§ **Work instructions**:
Treat the line containing "(** An unreferenced block is clean. *)" as the last one, and return every line exactly from the first line of the material below up to it.

§ **The records**:

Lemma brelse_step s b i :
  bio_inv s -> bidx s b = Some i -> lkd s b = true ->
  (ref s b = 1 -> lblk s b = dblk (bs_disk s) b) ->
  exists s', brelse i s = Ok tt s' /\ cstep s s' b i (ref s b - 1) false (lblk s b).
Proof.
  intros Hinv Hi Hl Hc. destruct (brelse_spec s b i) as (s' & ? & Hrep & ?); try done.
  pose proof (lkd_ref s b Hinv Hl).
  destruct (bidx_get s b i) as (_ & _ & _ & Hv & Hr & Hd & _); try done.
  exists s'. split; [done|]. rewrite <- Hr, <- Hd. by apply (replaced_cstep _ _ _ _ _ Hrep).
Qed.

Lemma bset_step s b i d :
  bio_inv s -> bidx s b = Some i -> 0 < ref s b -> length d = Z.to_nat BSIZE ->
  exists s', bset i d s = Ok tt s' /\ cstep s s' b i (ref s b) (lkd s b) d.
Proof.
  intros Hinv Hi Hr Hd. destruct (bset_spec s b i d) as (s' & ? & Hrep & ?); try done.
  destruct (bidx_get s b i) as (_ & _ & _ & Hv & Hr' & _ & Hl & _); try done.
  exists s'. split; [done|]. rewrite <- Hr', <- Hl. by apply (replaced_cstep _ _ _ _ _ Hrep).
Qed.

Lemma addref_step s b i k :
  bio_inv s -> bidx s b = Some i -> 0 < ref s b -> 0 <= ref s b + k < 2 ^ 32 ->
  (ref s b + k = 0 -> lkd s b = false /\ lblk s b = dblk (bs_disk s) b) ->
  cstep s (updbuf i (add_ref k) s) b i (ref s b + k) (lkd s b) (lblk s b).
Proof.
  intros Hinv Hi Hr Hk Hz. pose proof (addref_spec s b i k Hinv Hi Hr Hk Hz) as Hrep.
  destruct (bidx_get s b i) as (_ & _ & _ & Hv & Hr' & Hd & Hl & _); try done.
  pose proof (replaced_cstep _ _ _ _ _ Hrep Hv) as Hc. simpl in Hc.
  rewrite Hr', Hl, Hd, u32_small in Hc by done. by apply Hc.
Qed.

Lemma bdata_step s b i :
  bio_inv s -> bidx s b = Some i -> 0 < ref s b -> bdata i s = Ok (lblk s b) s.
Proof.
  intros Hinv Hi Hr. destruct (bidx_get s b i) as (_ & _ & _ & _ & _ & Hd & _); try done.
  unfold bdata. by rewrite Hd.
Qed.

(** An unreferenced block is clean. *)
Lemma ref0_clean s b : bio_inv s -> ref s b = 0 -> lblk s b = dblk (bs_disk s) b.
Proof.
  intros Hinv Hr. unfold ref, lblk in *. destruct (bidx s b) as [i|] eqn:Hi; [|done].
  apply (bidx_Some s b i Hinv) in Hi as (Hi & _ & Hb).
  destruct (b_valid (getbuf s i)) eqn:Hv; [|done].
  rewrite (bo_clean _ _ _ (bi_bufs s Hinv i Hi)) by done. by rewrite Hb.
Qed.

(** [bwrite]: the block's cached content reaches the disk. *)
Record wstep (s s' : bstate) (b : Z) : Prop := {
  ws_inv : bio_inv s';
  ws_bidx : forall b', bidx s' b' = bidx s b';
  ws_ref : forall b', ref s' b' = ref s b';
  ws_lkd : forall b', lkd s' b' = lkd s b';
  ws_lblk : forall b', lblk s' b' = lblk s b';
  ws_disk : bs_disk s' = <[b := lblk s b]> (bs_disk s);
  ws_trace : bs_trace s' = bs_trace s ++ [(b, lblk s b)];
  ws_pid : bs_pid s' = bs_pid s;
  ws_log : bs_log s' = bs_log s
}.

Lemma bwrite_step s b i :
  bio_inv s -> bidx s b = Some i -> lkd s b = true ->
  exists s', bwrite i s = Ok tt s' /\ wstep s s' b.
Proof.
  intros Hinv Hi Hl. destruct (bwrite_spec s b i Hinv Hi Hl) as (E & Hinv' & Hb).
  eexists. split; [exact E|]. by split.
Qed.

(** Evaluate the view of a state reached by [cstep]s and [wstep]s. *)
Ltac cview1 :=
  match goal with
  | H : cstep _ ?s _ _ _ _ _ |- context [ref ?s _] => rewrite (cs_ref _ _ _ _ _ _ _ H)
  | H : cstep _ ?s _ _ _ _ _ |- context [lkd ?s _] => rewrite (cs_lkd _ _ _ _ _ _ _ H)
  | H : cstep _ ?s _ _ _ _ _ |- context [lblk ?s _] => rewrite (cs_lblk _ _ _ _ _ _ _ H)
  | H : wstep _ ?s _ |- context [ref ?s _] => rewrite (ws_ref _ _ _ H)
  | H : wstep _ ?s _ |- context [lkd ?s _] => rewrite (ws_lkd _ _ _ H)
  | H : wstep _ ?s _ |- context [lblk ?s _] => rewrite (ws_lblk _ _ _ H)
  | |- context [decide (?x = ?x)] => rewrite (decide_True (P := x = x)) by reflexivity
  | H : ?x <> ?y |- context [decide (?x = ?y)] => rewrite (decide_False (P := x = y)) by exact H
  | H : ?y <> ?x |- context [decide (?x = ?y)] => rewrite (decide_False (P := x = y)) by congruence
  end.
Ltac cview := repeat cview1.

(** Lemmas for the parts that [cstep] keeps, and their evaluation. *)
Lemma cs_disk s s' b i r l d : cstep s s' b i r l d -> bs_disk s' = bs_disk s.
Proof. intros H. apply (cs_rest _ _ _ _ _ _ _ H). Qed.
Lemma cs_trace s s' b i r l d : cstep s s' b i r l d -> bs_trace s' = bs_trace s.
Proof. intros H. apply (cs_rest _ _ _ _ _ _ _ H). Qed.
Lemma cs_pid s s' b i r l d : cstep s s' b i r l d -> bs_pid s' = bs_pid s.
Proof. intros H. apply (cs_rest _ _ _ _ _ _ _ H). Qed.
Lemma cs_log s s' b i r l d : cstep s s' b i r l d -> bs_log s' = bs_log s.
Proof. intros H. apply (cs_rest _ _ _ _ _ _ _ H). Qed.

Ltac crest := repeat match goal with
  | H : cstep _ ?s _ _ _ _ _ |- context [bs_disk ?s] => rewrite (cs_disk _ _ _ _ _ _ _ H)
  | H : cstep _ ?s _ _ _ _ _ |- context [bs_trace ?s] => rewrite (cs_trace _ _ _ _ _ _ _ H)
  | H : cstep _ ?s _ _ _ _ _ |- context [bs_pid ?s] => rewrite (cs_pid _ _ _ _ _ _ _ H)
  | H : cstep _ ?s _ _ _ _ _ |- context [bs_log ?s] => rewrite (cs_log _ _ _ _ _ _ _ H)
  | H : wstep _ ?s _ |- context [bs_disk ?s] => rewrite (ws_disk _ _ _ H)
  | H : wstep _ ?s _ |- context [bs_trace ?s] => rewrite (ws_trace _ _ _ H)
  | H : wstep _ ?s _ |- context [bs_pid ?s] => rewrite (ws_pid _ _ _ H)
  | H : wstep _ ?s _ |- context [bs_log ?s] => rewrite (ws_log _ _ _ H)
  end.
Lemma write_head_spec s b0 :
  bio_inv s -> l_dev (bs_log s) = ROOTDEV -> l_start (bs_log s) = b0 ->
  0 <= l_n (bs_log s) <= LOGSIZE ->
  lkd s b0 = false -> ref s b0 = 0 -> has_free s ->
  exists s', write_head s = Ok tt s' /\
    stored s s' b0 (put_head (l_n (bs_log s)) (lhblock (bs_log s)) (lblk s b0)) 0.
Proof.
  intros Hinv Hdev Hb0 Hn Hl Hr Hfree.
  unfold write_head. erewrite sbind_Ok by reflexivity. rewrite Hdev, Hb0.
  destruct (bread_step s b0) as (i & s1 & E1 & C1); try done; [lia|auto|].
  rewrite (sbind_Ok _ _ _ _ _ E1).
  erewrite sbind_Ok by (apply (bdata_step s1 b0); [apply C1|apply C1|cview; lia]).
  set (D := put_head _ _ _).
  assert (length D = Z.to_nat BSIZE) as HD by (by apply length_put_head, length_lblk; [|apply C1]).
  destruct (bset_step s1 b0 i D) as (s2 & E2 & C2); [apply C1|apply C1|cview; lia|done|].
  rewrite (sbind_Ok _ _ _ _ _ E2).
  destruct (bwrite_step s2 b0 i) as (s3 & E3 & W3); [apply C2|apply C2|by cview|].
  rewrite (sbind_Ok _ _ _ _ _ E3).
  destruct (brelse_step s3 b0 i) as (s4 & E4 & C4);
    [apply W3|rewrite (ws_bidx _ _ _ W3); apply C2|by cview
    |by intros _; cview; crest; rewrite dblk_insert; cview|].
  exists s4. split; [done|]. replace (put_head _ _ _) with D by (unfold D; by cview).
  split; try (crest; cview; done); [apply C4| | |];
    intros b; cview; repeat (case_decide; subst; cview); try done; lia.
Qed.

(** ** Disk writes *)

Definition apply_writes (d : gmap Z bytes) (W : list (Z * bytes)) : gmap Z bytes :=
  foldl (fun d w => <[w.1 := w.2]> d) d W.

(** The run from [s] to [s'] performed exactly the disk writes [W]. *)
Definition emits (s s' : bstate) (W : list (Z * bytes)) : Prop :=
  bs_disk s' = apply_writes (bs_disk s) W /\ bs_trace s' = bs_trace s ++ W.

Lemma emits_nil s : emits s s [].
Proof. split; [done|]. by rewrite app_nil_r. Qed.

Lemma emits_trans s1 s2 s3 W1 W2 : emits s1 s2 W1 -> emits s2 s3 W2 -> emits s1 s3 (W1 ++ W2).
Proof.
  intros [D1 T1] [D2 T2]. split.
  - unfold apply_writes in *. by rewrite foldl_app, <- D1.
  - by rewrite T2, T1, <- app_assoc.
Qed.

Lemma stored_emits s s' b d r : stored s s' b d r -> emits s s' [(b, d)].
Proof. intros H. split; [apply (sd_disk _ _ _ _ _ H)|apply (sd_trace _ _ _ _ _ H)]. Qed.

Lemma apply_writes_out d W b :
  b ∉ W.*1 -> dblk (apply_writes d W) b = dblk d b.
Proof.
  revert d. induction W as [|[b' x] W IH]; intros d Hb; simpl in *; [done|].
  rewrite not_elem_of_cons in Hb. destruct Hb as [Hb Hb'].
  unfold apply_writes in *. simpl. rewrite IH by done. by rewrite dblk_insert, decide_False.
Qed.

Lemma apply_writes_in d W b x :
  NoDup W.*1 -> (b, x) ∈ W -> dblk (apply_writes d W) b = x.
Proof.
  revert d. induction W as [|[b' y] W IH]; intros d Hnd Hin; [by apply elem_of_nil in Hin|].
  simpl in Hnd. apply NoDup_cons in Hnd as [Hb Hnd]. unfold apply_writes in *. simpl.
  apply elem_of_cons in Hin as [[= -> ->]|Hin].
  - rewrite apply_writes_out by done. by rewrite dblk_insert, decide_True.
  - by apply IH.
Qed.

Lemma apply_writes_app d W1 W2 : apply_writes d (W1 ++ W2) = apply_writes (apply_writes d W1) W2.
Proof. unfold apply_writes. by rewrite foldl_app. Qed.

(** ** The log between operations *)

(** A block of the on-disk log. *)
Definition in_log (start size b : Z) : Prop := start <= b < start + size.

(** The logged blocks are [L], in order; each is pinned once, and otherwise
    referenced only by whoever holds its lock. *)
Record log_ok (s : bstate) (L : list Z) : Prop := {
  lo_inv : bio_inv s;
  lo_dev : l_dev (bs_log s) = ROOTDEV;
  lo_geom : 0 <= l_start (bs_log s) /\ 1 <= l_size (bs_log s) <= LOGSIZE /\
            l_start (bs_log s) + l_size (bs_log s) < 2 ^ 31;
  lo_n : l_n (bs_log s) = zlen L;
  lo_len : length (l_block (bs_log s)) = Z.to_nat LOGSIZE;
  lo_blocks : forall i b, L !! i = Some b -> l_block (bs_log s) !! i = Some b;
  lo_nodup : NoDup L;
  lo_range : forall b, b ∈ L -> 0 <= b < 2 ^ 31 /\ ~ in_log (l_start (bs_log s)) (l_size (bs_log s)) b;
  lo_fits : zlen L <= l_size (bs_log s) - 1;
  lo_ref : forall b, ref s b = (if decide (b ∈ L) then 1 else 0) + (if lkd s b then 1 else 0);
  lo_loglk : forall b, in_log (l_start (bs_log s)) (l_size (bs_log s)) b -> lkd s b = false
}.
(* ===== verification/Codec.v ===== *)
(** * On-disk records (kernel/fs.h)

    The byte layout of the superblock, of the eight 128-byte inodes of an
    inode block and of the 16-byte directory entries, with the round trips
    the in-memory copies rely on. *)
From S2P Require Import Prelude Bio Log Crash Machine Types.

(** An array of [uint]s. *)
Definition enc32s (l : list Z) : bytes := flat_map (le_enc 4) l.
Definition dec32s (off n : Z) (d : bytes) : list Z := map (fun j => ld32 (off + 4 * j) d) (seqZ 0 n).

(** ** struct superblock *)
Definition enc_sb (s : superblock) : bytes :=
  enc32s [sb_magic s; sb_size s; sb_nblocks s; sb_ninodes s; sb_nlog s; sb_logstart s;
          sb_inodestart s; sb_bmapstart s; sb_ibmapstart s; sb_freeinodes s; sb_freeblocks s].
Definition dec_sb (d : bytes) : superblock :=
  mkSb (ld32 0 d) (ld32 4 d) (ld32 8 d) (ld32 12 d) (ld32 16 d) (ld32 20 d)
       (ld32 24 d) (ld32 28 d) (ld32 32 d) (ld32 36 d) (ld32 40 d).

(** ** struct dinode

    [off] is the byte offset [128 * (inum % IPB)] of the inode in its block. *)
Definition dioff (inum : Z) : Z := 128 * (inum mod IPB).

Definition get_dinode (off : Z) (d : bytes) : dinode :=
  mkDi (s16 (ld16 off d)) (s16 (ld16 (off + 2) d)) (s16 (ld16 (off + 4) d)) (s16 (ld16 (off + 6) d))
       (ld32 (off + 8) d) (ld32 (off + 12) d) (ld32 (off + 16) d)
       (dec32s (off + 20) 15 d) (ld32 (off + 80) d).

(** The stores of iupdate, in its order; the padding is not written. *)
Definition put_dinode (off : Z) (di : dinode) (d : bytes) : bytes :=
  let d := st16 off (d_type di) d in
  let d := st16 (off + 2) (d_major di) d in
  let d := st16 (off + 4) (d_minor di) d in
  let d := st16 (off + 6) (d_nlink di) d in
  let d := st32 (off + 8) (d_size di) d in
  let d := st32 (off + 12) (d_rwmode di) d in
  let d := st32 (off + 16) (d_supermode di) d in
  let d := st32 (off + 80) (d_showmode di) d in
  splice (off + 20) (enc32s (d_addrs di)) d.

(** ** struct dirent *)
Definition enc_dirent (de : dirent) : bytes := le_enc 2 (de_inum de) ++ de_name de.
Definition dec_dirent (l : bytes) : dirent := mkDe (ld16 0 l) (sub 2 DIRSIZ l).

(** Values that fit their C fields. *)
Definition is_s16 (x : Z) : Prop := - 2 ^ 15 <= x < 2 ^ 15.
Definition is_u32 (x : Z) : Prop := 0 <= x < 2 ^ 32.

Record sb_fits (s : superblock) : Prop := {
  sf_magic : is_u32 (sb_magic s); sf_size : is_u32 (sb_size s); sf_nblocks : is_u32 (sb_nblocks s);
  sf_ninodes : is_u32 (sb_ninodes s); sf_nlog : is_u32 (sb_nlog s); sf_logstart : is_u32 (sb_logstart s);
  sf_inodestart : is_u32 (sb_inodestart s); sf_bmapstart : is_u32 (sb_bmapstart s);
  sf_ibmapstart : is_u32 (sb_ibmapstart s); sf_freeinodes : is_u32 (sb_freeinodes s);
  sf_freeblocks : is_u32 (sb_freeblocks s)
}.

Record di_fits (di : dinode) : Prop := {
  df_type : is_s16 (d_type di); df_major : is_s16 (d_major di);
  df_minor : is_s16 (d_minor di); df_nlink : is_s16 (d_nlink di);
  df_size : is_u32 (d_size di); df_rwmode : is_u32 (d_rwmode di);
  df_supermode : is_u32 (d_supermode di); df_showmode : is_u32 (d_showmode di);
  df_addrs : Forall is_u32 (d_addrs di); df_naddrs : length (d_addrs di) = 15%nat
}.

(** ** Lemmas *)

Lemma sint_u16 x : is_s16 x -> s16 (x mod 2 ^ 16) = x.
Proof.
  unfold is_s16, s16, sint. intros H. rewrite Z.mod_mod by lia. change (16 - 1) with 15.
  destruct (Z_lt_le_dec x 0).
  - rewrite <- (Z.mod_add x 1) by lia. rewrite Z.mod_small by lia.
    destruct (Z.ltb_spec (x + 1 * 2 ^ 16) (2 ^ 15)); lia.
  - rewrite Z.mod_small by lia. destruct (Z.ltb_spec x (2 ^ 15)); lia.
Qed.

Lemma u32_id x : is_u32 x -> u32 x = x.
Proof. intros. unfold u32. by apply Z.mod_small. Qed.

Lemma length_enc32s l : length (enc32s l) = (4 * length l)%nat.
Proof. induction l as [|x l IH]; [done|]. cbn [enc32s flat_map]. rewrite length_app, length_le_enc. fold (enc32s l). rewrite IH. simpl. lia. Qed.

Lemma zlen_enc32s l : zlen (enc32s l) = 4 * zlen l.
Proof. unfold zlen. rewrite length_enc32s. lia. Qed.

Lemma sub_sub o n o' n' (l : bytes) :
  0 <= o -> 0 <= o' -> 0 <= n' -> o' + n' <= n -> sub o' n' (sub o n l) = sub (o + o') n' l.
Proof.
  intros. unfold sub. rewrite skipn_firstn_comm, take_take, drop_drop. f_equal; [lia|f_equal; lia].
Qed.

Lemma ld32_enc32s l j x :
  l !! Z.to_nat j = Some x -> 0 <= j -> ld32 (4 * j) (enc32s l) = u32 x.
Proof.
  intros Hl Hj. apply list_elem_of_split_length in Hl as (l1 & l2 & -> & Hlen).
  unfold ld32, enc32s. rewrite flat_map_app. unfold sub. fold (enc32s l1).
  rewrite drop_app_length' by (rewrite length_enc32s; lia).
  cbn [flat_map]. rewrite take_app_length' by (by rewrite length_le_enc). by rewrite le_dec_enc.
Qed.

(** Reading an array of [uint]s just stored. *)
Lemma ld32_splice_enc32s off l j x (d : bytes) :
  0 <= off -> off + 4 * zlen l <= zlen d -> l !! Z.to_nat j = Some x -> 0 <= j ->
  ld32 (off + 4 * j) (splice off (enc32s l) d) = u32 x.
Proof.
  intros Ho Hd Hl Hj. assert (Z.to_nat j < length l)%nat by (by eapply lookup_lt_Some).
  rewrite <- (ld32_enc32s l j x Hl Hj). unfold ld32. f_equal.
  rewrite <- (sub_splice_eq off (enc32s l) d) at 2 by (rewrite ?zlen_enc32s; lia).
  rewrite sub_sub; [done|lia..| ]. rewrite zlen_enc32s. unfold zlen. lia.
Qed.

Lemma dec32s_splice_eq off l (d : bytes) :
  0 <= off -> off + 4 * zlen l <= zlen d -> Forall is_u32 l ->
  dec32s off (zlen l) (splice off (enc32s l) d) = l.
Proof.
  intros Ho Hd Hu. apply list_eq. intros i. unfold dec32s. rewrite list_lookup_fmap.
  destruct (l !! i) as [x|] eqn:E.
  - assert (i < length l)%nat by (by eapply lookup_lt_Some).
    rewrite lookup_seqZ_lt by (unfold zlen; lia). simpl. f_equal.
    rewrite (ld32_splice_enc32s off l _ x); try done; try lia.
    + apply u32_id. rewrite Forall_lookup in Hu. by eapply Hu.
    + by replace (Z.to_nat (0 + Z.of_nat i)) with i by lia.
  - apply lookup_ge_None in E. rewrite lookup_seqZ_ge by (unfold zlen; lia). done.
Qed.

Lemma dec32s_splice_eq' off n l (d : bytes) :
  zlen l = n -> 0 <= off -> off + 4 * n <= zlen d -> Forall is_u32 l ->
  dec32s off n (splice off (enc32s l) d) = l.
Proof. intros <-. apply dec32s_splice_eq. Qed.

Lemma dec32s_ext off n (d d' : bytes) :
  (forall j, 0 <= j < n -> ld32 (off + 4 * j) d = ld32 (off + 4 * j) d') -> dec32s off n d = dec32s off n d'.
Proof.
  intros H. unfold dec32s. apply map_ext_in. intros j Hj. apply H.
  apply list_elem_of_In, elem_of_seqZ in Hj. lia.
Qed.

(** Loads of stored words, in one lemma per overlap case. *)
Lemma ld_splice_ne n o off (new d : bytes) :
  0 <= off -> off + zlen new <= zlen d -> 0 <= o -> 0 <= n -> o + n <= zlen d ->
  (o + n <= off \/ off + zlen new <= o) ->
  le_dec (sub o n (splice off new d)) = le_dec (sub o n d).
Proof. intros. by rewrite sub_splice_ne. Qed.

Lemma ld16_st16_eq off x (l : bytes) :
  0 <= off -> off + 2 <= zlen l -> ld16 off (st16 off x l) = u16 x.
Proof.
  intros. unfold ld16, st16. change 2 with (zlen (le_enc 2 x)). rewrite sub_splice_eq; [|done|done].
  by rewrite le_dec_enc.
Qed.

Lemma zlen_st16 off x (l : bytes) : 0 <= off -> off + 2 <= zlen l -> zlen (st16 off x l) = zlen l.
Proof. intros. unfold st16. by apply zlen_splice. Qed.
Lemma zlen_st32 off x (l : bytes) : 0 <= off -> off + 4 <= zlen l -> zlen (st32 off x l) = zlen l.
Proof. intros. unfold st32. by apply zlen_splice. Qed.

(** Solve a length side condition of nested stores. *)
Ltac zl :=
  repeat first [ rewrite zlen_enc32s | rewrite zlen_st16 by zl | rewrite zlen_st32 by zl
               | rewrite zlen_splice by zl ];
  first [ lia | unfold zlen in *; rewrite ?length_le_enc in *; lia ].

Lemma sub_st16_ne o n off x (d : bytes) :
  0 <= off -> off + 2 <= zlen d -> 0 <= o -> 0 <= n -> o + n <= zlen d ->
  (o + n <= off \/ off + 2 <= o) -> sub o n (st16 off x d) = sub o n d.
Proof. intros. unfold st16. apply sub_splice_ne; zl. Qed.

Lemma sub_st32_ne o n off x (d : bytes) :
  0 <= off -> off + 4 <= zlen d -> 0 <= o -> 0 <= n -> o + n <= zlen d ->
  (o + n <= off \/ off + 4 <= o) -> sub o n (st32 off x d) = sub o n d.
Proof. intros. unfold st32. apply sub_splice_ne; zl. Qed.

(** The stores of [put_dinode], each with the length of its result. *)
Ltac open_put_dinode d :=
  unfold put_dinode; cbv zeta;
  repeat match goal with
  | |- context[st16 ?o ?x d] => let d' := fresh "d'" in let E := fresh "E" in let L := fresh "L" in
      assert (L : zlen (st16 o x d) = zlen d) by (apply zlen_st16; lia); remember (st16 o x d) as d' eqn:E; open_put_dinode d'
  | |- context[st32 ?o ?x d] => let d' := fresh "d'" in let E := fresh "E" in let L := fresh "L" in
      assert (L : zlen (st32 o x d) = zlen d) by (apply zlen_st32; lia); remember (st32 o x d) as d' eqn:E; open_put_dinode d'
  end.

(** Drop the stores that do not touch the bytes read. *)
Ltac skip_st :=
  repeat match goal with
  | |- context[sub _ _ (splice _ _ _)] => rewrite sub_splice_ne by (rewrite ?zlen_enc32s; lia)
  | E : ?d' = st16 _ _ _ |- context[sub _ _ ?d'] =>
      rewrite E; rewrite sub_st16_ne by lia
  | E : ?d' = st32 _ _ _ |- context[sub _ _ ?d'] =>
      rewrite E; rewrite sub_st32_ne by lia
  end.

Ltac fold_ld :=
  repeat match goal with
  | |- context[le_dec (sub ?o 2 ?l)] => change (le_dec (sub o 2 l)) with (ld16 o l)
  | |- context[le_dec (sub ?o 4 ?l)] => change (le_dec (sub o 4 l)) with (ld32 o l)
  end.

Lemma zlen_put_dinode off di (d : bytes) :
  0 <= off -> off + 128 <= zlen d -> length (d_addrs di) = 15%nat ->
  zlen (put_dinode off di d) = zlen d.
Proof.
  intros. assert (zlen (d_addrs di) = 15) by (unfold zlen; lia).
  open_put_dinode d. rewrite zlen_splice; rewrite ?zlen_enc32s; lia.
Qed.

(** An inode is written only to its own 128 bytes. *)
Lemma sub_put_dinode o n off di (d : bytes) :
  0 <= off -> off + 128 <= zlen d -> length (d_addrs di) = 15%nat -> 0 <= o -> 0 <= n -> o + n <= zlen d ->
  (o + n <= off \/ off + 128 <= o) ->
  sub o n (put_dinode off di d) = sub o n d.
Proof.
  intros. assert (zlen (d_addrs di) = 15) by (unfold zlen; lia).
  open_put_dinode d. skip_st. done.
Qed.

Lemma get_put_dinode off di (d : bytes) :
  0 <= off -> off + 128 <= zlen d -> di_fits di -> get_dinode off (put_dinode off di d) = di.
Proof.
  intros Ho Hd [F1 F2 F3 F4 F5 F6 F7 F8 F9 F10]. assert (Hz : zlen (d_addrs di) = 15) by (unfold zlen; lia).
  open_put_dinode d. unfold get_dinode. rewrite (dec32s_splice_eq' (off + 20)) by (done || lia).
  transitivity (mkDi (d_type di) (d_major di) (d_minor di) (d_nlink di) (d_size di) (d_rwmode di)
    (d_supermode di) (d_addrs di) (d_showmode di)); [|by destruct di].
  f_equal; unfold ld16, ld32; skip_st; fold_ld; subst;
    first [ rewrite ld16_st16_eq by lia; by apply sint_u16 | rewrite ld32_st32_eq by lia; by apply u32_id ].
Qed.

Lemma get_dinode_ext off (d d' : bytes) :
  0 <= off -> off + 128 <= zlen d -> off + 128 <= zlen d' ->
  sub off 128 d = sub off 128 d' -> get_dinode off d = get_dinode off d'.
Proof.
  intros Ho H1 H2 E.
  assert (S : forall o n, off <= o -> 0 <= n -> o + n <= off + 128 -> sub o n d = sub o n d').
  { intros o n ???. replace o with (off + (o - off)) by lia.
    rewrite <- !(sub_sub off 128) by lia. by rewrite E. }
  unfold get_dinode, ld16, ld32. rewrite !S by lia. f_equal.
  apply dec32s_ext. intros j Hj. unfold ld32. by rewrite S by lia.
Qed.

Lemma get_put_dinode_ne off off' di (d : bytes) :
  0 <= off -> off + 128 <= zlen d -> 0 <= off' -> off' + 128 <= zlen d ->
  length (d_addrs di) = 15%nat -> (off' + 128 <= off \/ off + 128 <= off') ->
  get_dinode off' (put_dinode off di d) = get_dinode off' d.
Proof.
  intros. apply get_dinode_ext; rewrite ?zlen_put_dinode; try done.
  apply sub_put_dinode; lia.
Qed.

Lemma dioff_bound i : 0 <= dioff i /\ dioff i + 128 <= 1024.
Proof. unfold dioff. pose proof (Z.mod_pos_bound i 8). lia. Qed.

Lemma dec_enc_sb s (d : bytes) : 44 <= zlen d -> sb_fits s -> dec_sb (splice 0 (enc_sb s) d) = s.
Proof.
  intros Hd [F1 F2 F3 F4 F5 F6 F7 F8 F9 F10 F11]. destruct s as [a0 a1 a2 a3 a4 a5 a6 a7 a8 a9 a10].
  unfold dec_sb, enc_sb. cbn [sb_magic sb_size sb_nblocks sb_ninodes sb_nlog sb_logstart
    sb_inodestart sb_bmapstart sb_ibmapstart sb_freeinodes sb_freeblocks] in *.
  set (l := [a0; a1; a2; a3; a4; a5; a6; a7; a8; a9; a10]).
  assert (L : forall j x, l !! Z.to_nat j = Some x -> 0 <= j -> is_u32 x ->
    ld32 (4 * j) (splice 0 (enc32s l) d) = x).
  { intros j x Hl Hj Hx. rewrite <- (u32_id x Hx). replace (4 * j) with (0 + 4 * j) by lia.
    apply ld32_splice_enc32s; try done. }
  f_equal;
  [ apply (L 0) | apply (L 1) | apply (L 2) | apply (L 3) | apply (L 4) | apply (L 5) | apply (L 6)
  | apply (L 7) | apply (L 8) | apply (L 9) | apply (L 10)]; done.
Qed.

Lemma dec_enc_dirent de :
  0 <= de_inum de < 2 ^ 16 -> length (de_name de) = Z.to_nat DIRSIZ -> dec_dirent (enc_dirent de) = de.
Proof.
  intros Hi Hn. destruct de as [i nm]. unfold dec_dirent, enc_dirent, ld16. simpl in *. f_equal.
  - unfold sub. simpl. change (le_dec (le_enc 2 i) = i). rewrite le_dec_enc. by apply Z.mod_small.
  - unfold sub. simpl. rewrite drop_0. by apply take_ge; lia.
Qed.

§ **Output of the exercise**:
Lemma brelse_step s b i :
  bio_inv s -> bidx s b = Some i -> lkd s b = true ->
  (ref s b = 1 -> lblk s b = dblk (bs_disk s) b) ->
  exists s', brelse i s = Ok tt s' /\ cstep s s' b i (ref s b - 1) false (lblk s b).
Proof.
  intros Hinv Hi Hl Hc. destruct (brelse_spec s b i) as (s' & ? & Hrep & ?); try done.
  pose proof (lkd_ref s b Hinv Hl).
  destruct (bidx_get s b i) as (_ & _ & _ & Hv & Hr & Hd & _); try done.
  exists s'. split; [done|]. rewrite <- Hr, <- Hd. by apply (replaced_cstep _ _ _ _ _ Hrep).
Qed.

Lemma bset_step s b i d :
  bio_inv s -> bidx s b = Some i -> 0 < ref s b -> length d = Z.to_nat BSIZE ->
  exists s', bset i d s = Ok tt s' /\ cstep s s' b i (ref s b) (lkd s b) d.
Proof.
  intros Hinv Hi Hr Hd. destruct (bset_spec s b i d) as (s' & ? & Hrep & ?); try done.
  destruct (bidx_get s b i) as (_ & _ & _ & Hv & Hr' & _ & Hl & _); try done.
  exists s'. split; [done|]. rewrite <- Hr', <- Hl. by apply (replaced_cstep _ _ _ _ _ Hrep).
Qed.

Lemma addref_step s b i k :
  bio_inv s -> bidx s b = Some i -> 0 < ref s b -> 0 <= ref s b + k < 2 ^ 32 ->
  (ref s b + k = 0 -> lkd s b = false /\ lblk s b = dblk (bs_disk s) b) ->
  cstep s (updbuf i (add_ref k) s) b i (ref s b + k) (lkd s b) (lblk s b).
Proof.
  intros Hinv Hi Hr Hk Hz. pose proof (addref_spec s b i k Hinv Hi Hr Hk Hz) as Hrep.
  destruct (bidx_get s b i) as (_ & _ & _ & Hv & Hr' & Hd & Hl & _); try done.
  pose proof (replaced_cstep _ _ _ _ _ Hrep Hv) as Hc. simpl in Hc.
  rewrite Hr', Hl, Hd, u32_small in Hc by done. by apply Hc.
Qed.

Lemma bdata_step s b i :
  bio_inv s -> bidx s b = Some i -> 0 < ref s b -> bdata i s = Ok (lblk s b) s.
Proof.
  intros Hinv Hi Hr. destruct (bidx_get s b i) as (_ & _ & _ & _ & _ & Hd & _); try done.
  unfold bdata. by rewrite Hd.
Qed.

(** An unreferenced block is clean. *)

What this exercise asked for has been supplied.